Task objective: In the entries below, find each line where the word "eapply" appears and give only the total count of such lines.
[Excerpted records Boundary: Start]
(* ===== verification/GoText.v ===== *)
(** Searching and replacing in Go strings: [strings.HasPrefix], [Contains],
    [Index] and single-byte [ReplaceAll]. *)

From Stdlib Require Import ZArith Lia Ascii String.
From stdpp Require Import base tactics list gmap strings fin_maps.
From S2P Require Import Prelude GoStrings.

(** [strings.CutPrefix]: what follows the prefix. *)
Fixpoint cut_prefix (p s : string) : option string :=
  match p, s with
  | EmptyString, _ => Some s
  | String c p', String d s' => if Ascii.eqb c d then cut_prefix p' s' else None
  | _, _ => None
  end.

Definition has_prefix (p s : string) : bool :=
  match cut_prefix p s with Some _ => true | None => false end.

(** [strings.Cut]: the text before and after the first occurrence. *)
Fixpoint cut_sub (sub s : string) : option (string * string) :=
  match cut_prefix sub s with
  | Some rest => Some ("", rest)
  | None =>
      match s with
      | EmptyString => None
      | String c r =>
          match cut_sub sub r with
          | Some (a, b) => Some (String c a, b)
          | None => None
          end
      end
  end.

Definition contains (s sub : string) : bool :=
  match cut_sub sub s with Some _ => true | None => false end.

(** [strings.ReplaceAll(s, c, d)] for one-byte strings. *)
Fixpoint replace_char (c d : ascii) (s : string) : string :=
  match s with
  | EmptyString => EmptyString
  | String e r => String (if Ascii.eqb e c then d else e) (replace_char c d r)
  end.

Lemma cut_prefix_app p s : cut_prefix p (p +:+ s) = Some s.
Proof.
  induction p as [|c p IH]; [done|]. rewrite str_app_cons. cbn. by rewrite Ascii.eqb_refl.
Qed.

Lemma cut_prefix_Some p s r : cut_prefix p s = Some r -> s = p +:+ r.
Proof.
  revert s. induction p as [|c p IH]; intros s; cbn; [by intros [= ->]|].
  destruct s as [|d s]; [done|]. destruct (Ascii.eqb_spec c d) as [->|]; [|done].
  intros ->%IH. done.
Qed.

Lemma has_prefix_spec p s : has_prefix p s = true <-> exists r, s = p +:+ r.
Proof.
  unfold has_prefix. split.
  - destruct (cut_prefix p s) eqn:E; [|done]. intros _. eexists. by apply cut_prefix_Some.
  - intros [r ->]. by rewrite cut_prefix_app.
Qed.

(** A separator that starts with a byte the text before it lacks is found right
    after that text. *)
Lemma cut_sub_app c sub s t :
  lacks c s -> cut_sub (String c sub) (s +:+ String c sub +:+ t) = Some (s, t).
Proof.
  unfold lacks. induction s as [|d s IH]; cbn [str_all].
  - intros _. rewrite str_app_nil_l.
    destruct (String c sub +:+ t) as [|e u] eqn:E; [done|].
    assert (cut_prefix (String c sub) (String e u) = Some t) as H by (rewrite <- E; apply cut_prefix_app).
    cbn [cut_sub]. by rewrite H.
  - rewrite andb_true_iff, negb_true_iff. intros [Hd Hs]. rewrite str_app_cons.
    cbn [cut_sub cut_prefix]. rewrite Ascii.eqb_sym, Hd. by rewrite IH.
Qed.

Lemma cut_sub_skip sub c r :
  cut_prefix sub (String c r) = None ->
  cut_sub sub (String c r) = prod_map (String c) id <$> cut_sub sub r.
Proof. intros H. cbn [cut_sub]. rewrite H. by destruct (cut_sub sub r) as [[]|]. Qed.

Lemma cut_sub_field c sub s t :
  lacks c s -> cut_sub (String c sub) (s +:+ t) = prod_map (String.append s) id <$> cut_sub (String c sub) t.
Proof.
  unfold lacks. induction s as [|d s IH]; cbn [str_all].
  - intros _. rewrite str_app_nil_l. by destruct (cut_sub _ t) as [[]|].
  - rewrite andb_true_iff, negb_true_iff. intros [Hd Hs].
    rewrite str_app_cons, cut_sub_skip by (cbn; by rewrite Ascii.eqb_sym, Hd).
    rewrite IH by done. by destruct (cut_sub _ t) as [[]|].
Qed.

Lemma replace_char_lacks x c d s : x <> d -> lacks x s -> lacks x (replace_char c d s).
Proof.
  intros Hx. unfold lacks. induction s as [|e s IH]; [done|]. cbn [str_all replace_char].
  rewrite !andb_true_iff, !negb_true_iff. intros [He Hs]. split; [|auto].
  destruct (Ascii.eqb e c); [|done]. by apply Ascii.eqb_neq.
Qed.

Lemma join_lacks c sep l : lacks c sep -> Forall (lacks c) l -> lacks c (join sep l).
Proof.
  intros Hs Hl. induction Hl as [|x l Hx Hl IH]; [done|].
  destruct l as [|y l]; [done|]. change (lacks c (x +:+ sep +:+ join sep (y :: l))).
  by rewrite !lacks_app.
Qed.
(** The markers in the output that mean a command was rejected. *)
Definition has_error_marker (out : string) : bool :=
  contains out "% " || contains out "error reading from" || contains out "is not running"
  || contains out "Command incomplete" || contains out "connection refused"
  || contains out "vtysh: error".

Definition sanitizeCommand (cmd : string) : string :=
  match cut_sub " password " cmd with
  | Some (before, _) => before +:+ " password ***"
  | None => cmd
  end.

Section Client.
Context {VT : Vtysh}.

Definition runConfig (commands : list string) : V (option frr_error) := fun v =>
  let res :=
    match vtysh_config (vty_runs v) commands with
    | None => Some ErrVtyshFailed
    | Some out => if has_error_marker out then Some ErrVtyshConfigError else None
    end in
  (res, mkVty (S (vty_runs v))
          (vty_log v ++ [mkRun commands (match res with None => true | Some _ => false end)])).

(** [runShow] followed by the decoding of its output. *)
Definition runShow {A} (show : nat -> option A) : V (option A) := fun v =>
  (show (vty_runs v), mkVty (S (vty_runs v)) (vty_log v)).

(** * BGP (bgp.go) *)

Record NeighborConfig := mkNbrCfg {
  SourceAddress : string;
  EBGPMultihop : Z;
  Password : string;
  Description : string }.

Definition exitAddressFamily : string := "exit-address-family".

Definition bgpGracefulRestartCommands : list string :=
  ["bgp graceful-restart";
   "bgp graceful-restart restart-time 120";
   "bgp graceful-restart stalepath-time 360"].

Definition bgpGlobalCommands (as_ : Z) (routerID : string) : list string :=
  ["router bgp " +:+ fmt_d as_; "bgp router-id " +:+ routerID; "no bgp ebgp-requires-policy"]
  ++ bgpGracefulRestartCommands.
(* ===== verification/Reconciler.v ===== *)
(** The routing reconciler (internal/routing/reconciler/reconciler.go): the
    applied state it tracks, the translation of intents into client calls, the
    reconciliation of each kind of intent, the reconciliation cycle, the direct
    operations, withdrawal and the monitoring of FRR's state.

    The code runs in the monad [M]: it threads the reconciler, the vtysh state
    and the published events, and a call through a nil client panics.  Methods
    that hold the mutex are atomic.  Metrics and logging are dropped; of an error
    the sentinel is kept, and a list of errors stands for the aggregate (the
    empty list for nil).  The intent store is an argument. *)

From Stdlib Require Import ZArith Lia Ascii String.
From stdpp Require Import base tactics list gmap strings fin_maps.
From S2P Require Import Prelude GoStrings GoMap GoNet GoUtf8 GoText Intent FrrClient.

Inductive rec_error : Set :=
| RFrr (e : frr_error)
| ErrFRRClientNotAvailable
| ErrBGPGlobalNotSet
| ErrUnexpectedIntentType
| ErrUnknownIntentType
| ErrAppliedNotFound
| ErrUnspecifiedProtocol
| ErrUnsupportedProtocol.

Definition bgpStateEstablished : string := "Established".
Definition ospfStateFull : string := "Full".

(** A call of [PublishRouteEvent]. *)
Record route_event := mkEvent {
  ev_type : Z;
  ev_owner : string;
  ev_detail : string;
  ev_metadata : list (string * string) }.

Record ospfLastState := mkOspfLast { l_State : string; l_Interface : string }.

Record BGPGlobalConfig := mkBGPGlobal { g_LocalAS : Z; g_RouterID : string }.

(** [Reconciler]; [eventPublisher] tells whether one is set and [triggerCh]
    whether the one-place trigger channel is full. *)
Record Reconciler := mkRec {
  frrClient : option Client;
  bgpGlobal : option BGPGlobalConfig;
  appliedPeers : gmap string PeerIntent;
  appliedPrefixes : gmap string PrefixIntent;
  appliedBFD : gmap string BFDIntent;
  appliedOSPF : gmap string OSPFIntent;
  peerManagedBFD : gset string;
  bgpConfigured : bool;
  eventPublisher : bool;
  lastBGPStates : gmap string string;
  lastBFDStates : gmap string string;
  lastOSPFStates : gmap string ospfLastState;
  triggerCh : bool }.

Definition NewReconciler (client : option Client) (g : option BGPGlobalConfig) : Reconciler :=
  mkRec client g ∅ ∅ ∅ ∅ ∅ false false ∅ ∅ ∅ false.

Definition set_frrClient c r := mkRec c (bgpGlobal r) (appliedPeers r) (appliedPrefixes r) (appliedBFD r)
  (appliedOSPF r) (peerManagedBFD r) (bgpConfigured r) (eventPublisher r) (lastBGPStates r)
  (lastBFDStates r) (lastOSPFStates r) (triggerCh r).
Definition set_bgpGlobal g r := mkRec (frrClient r) g (appliedPeers r) (appliedPrefixes r) (appliedBFD r)
  (appliedOSPF r) (peerManagedBFD r) (bgpConfigured r) (eventPublisher r) (lastBGPStates r)
  (lastBFDStates r) (lastOSPFStates r) (triggerCh r).
Definition set_appliedPeers m r := mkRec (frrClient r) (bgpGlobal r) m (appliedPrefixes r) (appliedBFD r)
  (appliedOSPF r) (peerManagedBFD r) (bgpConfigured r) (eventPublisher r) (lastBGPStates r)
  (lastBFDStates r) (lastOSPFStates r) (triggerCh r).
Definition set_appliedPrefixes m r := mkRec (frrClient r) (bgpGlobal r) (appliedPeers r) m (appliedBFD r)
  (appliedOSPF r) (peerManagedBFD r) (bgpConfigured r) (eventPublisher r) (lastBGPStates r)
  (lastBFDStates r) (lastOSPFStates r) (triggerCh r).
Definition set_appliedBFD m r := mkRec (frrClient r) (bgpGlobal r) (appliedPeers r) (appliedPrefixes r) m
  (appliedOSPF r) (peerManagedBFD r) (bgpConfigured r) (eventPublisher r) (lastBGPStates r)
  (lastBFDStates r) (lastOSPFStates r) (triggerCh r).
Definition set_appliedOSPF m r := mkRec (frrClient r) (bgpGlobal r) (appliedPeers r) (appliedPrefixes r)
  (appliedBFD r) m (peerManagedBFD r) (bgpConfigured r) (eventPublisher r) (lastBGPStates r)
  (lastBFDStates r) (lastOSPFStates r) (triggerCh r).
Definition set_peerManagedBFD m r := mkRec (frrClient r) (bgpGlobal r) (appliedPeers r) (appliedPrefixes r)
  (appliedBFD r) (appliedOSPF r) m (bgpConfigured r) (eventPublisher r) (lastBGPStates r)
  (lastBFDStates r) (lastOSPFStates r) (triggerCh r).
Definition set_bgpConfigured b r := mkRec (frrClient r) (bgpGlobal r) (appliedPeers r) (appliedPrefixes r)
  (appliedBFD r) (appliedOSPF r) (peerManagedBFD r) b (eventPublisher r) (lastBGPStates r)
  (lastBFDStates r) (lastOSPFStates r) (triggerCh r).
Definition set_eventPublisher b r := mkRec (frrClient r) (bgpGlobal r) (appliedPeers r) (appliedPrefixes r)
  (appliedBFD r) (appliedOSPF r) (peerManagedBFD r) (bgpConfigured r) b (lastBGPStates r)
  (lastBFDStates r) (lastOSPFStates r) (triggerCh r).
Definition set_lastBGPStates m r := mkRec (frrClient r) (bgpGlobal r) (appliedPeers r) (appliedPrefixes r)
  (appliedBFD r) (appliedOSPF r) (peerManagedBFD r) (bgpConfigured r) (eventPublisher r) m
  (lastBFDStates r) (lastOSPFStates r) (triggerCh r).
Definition set_lastBFDStates m r := mkRec (frrClient r) (bgpGlobal r) (appliedPeers r) (appliedPrefixes r)
  (appliedBFD r) (appliedOSPF r) (peerManagedBFD r) (bgpConfigured r) (eventPublisher r)
  (lastBGPStates r) m (lastOSPFStates r) (triggerCh r).
Definition set_lastOSPFStates m r := mkRec (frrClient r) (bgpGlobal r) (appliedPeers r) (appliedPrefixes r)
  (appliedBFD r) (appliedOSPF r) (peerManagedBFD r) (bgpConfigured r) (eventPublisher r)
  (lastBGPStates r) (lastBFDStates r) m (triggerCh r).
Definition set_triggerCh b r := mkRec (frrClient r) (bgpGlobal r) (appliedPeers r) (appliedPrefixes r)
  (appliedBFD r) (appliedOSPF r) (peerManagedBFD r) (bgpConfigured r) (eventPublisher r)
  (lastBGPStates r) (lastBFDStates r) (lastOSPFStates r) b.

(** * The monad *)

Record world := mkWorld { w_rec : Reconciler; w_vty : vty; w_events : list route_event }.

Definition M (A : Type) : Type := world -> outcome (A * world).

#[export] Instance M_ret : MRet M := fun A a w => Val (a, w).
#[export] Instance M_bind : MBind M := fun A B f m w =>
  match m w with Val (a, w') => f a w' | Panic => Panic | Diverge => Diverge end.

Definition getr {A} (f : Reconciler -> A) : M A := fun w => Val (f (w_rec w), w).
Definition upd (f : Reconciler -> Reconciler) : M unit := fun w =>
  Val (tt, mkWorld (f (w_rec w)) (w_vty w) (w_events w)).
Definition publish (e : route_event) : M unit := fun w =>
  Val (tt, mkWorld (w_rec w) (w_vty w) (w_events w ++ [e])).

(** A call through [r.frrClient]. *)
Definition frr {A} (op : Client -> V A) : M A := fun w =>
  match frrClient (w_rec w) with
  | None => Panic
  | Some c => let '(a, v) := op c (w_vty w) in Val (a, mkWorld (w_rec w) v (w_events w))
  end.

(** [if err := m; err != nil { return err }], with the client's error wrapped. *)
Definition try_ (m : M (option frr_error)) (k : M (option rec_error)) : M (option rec_error) :=
  e ← m; match e with Some x => mret (Some (RFrr x)) | None => k end.
Notation "'try' m ';;' k" := (try_ m k) (at level 100, m at next level, right associativity).

(** A loop that collects errors. *)
Fixpoint range {A} (l : list (string * A)) (body : string -> A -> M (list rec_error)) : M (list rec_error) :=
  match l with
  | [] => mret []
  | (k, x) :: r => e1 ← body k x; e2 ← range r body; mret (e1 ++ e2)
  end.

(** * Helpers *)

Definition resolvePeerType (pt : Z) : string :=
  if pt =? PeerTypeInternal then "internal" else "external".

Definition resolveAddressFamily (af : Z) : string :=
  if af =? AddressFamilyIPv4Unicast then "ipv4-unicast"
  else if af =? AddressFamilyIPv6Unicast then "ipv6-unicast" else "".

Definition recPrefixKey (protocol : Z) (prefix : string) : string :=
  "prefix:" +:+ protocolString protocol +:+ ":" +:+ prefix.

Definition detectAFI (prefix : string) : string :=
  if str_has ":" prefix then "ipv6-unicast" else "ipv4-unicast".

Definition peerEqual (a b : PeerIntent) : bool :=
  String.eqb (p_NeighborAddress a) (p_NeighborAddress b) && (p_RemoteAS a =? p_RemoteAS b)
  && (p_PeerType a =? p_PeerType b) && (p_Keepalive a =? p_Keepalive b)
  && (p_HoldTime a =? p_HoldTime b) && Bool.eqb (p_BFDEnabled a) (p_BFDEnabled b)
  && (p_BFDMinRxMs a =? p_BFDMinRxMs b) && (p_BFDMinTxMs a =? p_BFDMinTxMs b)
  && (p_BFDDetectMultiplier a =? p_BFDDetectMultiplier b) && (p_EBGPMultihop a =? p_EBGPMultihop b)
  && String.eqb (p_Password a) (p_Password b) && String.eqb (p_SourceAddress a) (p_SourceAddress b)
  && (p_MaxPrefixes a =? p_MaxPrefixes b) && String.eqb (p_Description a) (p_Description b)
  && bool_decide (p_AddressFamilies a = p_AddressFamilies b).

Definition prefixEqual (a b : PrefixIntent) : bool :=
  String.eqb (x_Prefix a) (x_Prefix b) && (x_Protocol a =? x_Protocol b)
  && (x_LocalPreference a =? x_LocalPreference b) && (x_MED a =? x_MED b)
  && String.eqb (x_NextHop a) (x_NextHop b) && bool_decide (x_Communities a = x_Communities b).

Definition bfdEqual (a b : BFDIntent) : bool :=
  String.eqb (b_PeerAddress a) (b_PeerAddress b) && (b_MinRxMs a =? b_MinRxMs b)
  && (b_MinTxMs a =? b_MinTxMs b) && (b_DetectMultiplier a =? b_DetectMultiplier b)
  && String.eqb (b_InterfaceName a) (b_InterfaceName b).

Definition ospfEqual (a b : OSPFIntent) : bool :=
  String.eqb (o_InterfaceName a) (o_InterfaceName b) && String.eqb (o_AreaID a) (o_AreaID b)
  && Bool.eqb (o_Passive a) (o_Passive b) && (o_Cost a =? o_Cost b)
  && (o_HelloInterval a =? o_HelloInterval b) && (o_DeadInterval a =? o_DeadInterval b)
  && Bool.eqb (o_IPv6 a) (o_IPv6 b).

(** Whether a prefix needs a route map, its name, and the commands that set it. *)
Definition hasAttributes (p : PrefixIntent) : bool :=
  (0 <? x_LocalPreference p) || (0 <? go_len (x_Communities p)) || (0 <? x_MED p)
  || negb (String.eqb (x_NextHop p) "").
(* ===== verification/ReconcilerSync.v ===== *)
(** Correctness of the reconciler: a weakest-precondition calculus for its
    monad, the invariant of the applied state, convergence of the applied state
    to the intents, and quiescence once it has converged. *)

From Stdlib Require Import ZArith Lia Ascii String.
From stdpp Require Import base tactics list gmap strings fin_maps.
From S2P Require Import Prelude GoStrings GoMap GoNet GoUtf8 GoText Intent FrrClient Reconciler.

(** * Weakest preconditions *)

(** [m] returns from [w], with an answer and a world that satisfy [Q]. *)
Definition wp {A} (m : M A) (w : world) (Q : A -> world -> Prop) : Prop :=
  exists a w', m w = Val (a, w') /\ Q a w'.

Lemma mbind_val {A B} (m : M A) (f : A -> M B) w a w' :
  m w = Val (a, w') -> (m ≫= f) w = f a w'.
Proof. intros H. unfold mbind, M_bind. by rewrite H. Qed.

Lemma wp_ret {A} (a : A) w Q : Q a w -> wp (mret a) w Q.
Proof. intros. by exists a, w. Qed.

Lemma wp_bind {A B} (m : M A) (f : A -> M B) w Q :
  wp m w (fun a w' => wp (f a) w' Q) -> wp (m ≫= f) w Q.
Proof.
  intros (a & w' & E & b & w'' & E' & HQ). exists b, w''. split; [|done].
  unfold mbind, M_bind. by rewrite E.
Qed.

Lemma wp_mono {A} (m : M A) w (P Q : A -> world -> Prop) :
  wp m w P -> (forall a w', P a w' -> Q a w') -> wp m w Q.
Proof. intros (a & w' & E & HP) H. exists a, w'. auto. Qed.

Lemma wp_getr {A} (f : Reconciler -> A) w Q : Q (f (w_rec w)) w -> wp (getr f) w Q.
Proof. intros. by eexists _, _. Qed.

Lemma wp_upd f w Q :
  Q tt (mkWorld (f (w_rec w)) (w_vty w) (w_events w)) -> wp (upd f) w Q.
Proof. intros. by eexists _, _. Qed.

Lemma wp_frr {A} (op : Client -> V A) c w Q :
  frrClient (w_rec w) = Some c ->
  (let '(a, v) := op c (w_vty w) in Q a (mkWorld (w_rec w) v (w_events w))) ->
  wp (frr op) w Q.
Proof.
  intros Hc H. unfold wp, frr. rewrite Hc. destruct (op c (w_vty w)) as [a v]. by eexists _, _.
Qed.

Lemma wp_try m k w Q :
  wp m w (fun e w' => match e with Some x => Q (Some (RFrr x)) w' | None => wp k w' Q end) ->
  wp (try_ m k) w Q.
Proof.
  intros H. unfold try_. apply wp_bind. eapply wp_mono; [exact H|].
  intros [x|] w'; [apply wp_ret|done].
Qed.

(** The loop rule.  [Pre] and [Good] speak about the entry at the key of the
    current element; the body leaves the other keys alone. *)
Lemma wp_range {A B} (get : Reconciler -> gmap string B) (I : world -> Prop)
    (Pre Good : string -> A -> option B -> Prop) (Fine : string -> A -> Prop) body l :
  (forall k x w, I w -> Pre k x (get (w_rec w) !! k) ->
     wp (body k x) w (fun es w' =>
       I w' /\ (forall k', k' <> k -> get (w_rec w') !! k' = get (w_rec w) !! k') /\
       (es = [] -> Good k x (get (w_rec w') !! k)) /\ (Fine k x -> es = []))) ->
  NoDup l.*1 ->
  forall w, I w -> (forall k x, (k, x) ∈ l -> Pre k x (get (w_rec w) !! k)) ->
  wp (range l body) w (fun es w' =>
    I w' /\ (forall k, k ∉ l.*1 -> get (w_rec w') !! k = get (w_rec w) !! k) /\
    (es = [] -> forall k x, (k, x) ∈ l -> Good k x (get (w_rec w') !! k)) /\
    ((forall k x, (k, x) ∈ l -> Fine k x) -> es = [])).
Proof.
  intros Hb. induction l as [|[k x] l IH]; intros Hnd w HI Hpre; cbn [range].
  { apply wp_ret. split_and!; try done. intros _ k x H. by apply elem_of_nil in H. }
  cbn in Hnd. apply NoDup_cons in Hnd as [Hk Hnd].
  apply wp_bind. eapply wp_mono; [apply Hb; [done|apply Hpre; by left]|].
  intros e1 w1 (HI1 & Hf1 & Hg1 & Hok1). apply wp_bind. eapply wp_mono; [apply (IH Hnd w1 HI1)|].
  { intros k' x' Hin. rewrite Hf1; [apply Hpre; by right|].
    intros ->. apply Hk. apply list_elem_of_fmap. by exists (k, x'). }
  intros e2 w2 (HI2 & Hf2 & Hg2 & Hok2). apply wp_ret. split_and!; [done| | |].
  - intros k' [Hne Hnin]%not_elem_of_cons. rewrite Hf2 by done. by apply Hf1.
  - intros [-> ->]%app_eq_nil k' x' [[= -> ->]|Hin]%elem_of_cons; [|by apply Hg2].
    rewrite Hf2 by done. by apply Hg1.
  - intros Hfine. rewrite Hok1, Hok2; [done| |].
    + intros k' x' Hin. apply Hfine. by right.
    + apply Hfine. by left.
Qed.

(** A loop whose body does nothing. *)
Lemma range_noop {A} (l : list (string * A)) body w :
  (forall k x, (k, x) ∈ l -> body k x w = Val ([], w)) -> range l body w = Val ([], w).
Proof.
  induction l as [|[k x] l IH]; intros H; [done|]. cbn [range]. unfold mbind, M_bind.
  rewrite (H k x) by by left. rewrite IH; [done|]. intros k' x' Hin. apply H. by right.
Qed.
[Excerpted records Boundary: End]
Exercise result: 3